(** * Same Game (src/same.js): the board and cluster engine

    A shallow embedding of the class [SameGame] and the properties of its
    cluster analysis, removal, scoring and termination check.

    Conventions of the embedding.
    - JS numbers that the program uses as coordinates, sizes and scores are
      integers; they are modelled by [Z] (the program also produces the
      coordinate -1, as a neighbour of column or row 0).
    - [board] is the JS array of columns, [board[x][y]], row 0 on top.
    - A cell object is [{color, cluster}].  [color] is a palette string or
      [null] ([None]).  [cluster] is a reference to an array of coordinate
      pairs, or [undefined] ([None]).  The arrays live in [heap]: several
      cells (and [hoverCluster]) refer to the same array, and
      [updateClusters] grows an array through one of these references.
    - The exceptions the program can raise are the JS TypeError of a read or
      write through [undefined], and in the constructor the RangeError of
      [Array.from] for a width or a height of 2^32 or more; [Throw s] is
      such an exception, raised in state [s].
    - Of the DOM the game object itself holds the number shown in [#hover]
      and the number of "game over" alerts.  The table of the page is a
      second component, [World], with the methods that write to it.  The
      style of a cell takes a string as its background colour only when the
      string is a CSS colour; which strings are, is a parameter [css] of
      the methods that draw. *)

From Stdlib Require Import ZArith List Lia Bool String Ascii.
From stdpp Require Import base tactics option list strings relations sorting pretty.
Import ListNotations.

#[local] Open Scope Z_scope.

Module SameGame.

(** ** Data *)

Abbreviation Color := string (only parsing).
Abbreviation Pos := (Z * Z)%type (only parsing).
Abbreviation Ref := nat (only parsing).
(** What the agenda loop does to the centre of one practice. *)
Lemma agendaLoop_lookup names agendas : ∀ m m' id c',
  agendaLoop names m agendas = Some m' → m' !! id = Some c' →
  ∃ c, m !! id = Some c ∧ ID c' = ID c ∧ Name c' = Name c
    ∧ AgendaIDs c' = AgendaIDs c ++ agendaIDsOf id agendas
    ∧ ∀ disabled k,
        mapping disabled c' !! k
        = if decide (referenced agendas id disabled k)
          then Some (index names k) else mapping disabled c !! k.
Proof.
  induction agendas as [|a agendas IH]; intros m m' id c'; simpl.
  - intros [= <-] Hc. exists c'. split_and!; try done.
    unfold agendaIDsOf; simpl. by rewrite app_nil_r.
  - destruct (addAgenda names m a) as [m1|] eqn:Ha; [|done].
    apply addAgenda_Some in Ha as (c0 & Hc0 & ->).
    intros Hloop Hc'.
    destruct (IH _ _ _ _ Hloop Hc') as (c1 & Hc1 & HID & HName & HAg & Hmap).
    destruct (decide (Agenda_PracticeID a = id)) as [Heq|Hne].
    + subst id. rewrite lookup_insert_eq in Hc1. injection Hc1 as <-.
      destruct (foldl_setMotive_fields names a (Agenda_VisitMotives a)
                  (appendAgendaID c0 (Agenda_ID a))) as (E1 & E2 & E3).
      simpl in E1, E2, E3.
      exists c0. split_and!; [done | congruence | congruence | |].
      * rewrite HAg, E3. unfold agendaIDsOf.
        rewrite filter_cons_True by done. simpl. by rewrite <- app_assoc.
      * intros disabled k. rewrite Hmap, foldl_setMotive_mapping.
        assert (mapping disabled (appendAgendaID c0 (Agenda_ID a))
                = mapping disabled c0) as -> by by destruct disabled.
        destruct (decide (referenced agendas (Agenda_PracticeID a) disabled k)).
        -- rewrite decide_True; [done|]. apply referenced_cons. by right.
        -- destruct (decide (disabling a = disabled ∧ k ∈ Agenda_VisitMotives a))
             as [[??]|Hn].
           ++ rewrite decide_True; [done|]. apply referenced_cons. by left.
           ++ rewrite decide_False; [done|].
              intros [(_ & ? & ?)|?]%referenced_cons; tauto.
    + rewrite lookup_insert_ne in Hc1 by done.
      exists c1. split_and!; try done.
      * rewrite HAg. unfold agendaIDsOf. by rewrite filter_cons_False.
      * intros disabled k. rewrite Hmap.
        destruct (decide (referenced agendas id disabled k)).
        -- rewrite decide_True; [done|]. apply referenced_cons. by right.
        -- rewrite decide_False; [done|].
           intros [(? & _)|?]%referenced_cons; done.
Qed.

■ ■ ■ ■

Assigned task: Please reproduce, exactly as they appear above, the lines from the line containing "if decide (referenced agendas id disabled k)" up to and including the line containing "apply addAgenda_Some in".

Your solution:
        = if decide (referenced agendas id disabled k)
          then Some (index names k) else mapping disabled c !! k.
Proof.
  induction agendas as [|a agendas IH]; intros m m' id c'; simpl.
  - intros [= <-] Hc. exists c'. split_and!; try done.
    unfold agendaIDsOf; simpl. by rewrite app_nil_r.
  - destruct (addAgenda names m a) as [m1|] eqn:Ha; [|done].
    apply addAgenda_Some in Ha as (c0 & Hc0 & ->).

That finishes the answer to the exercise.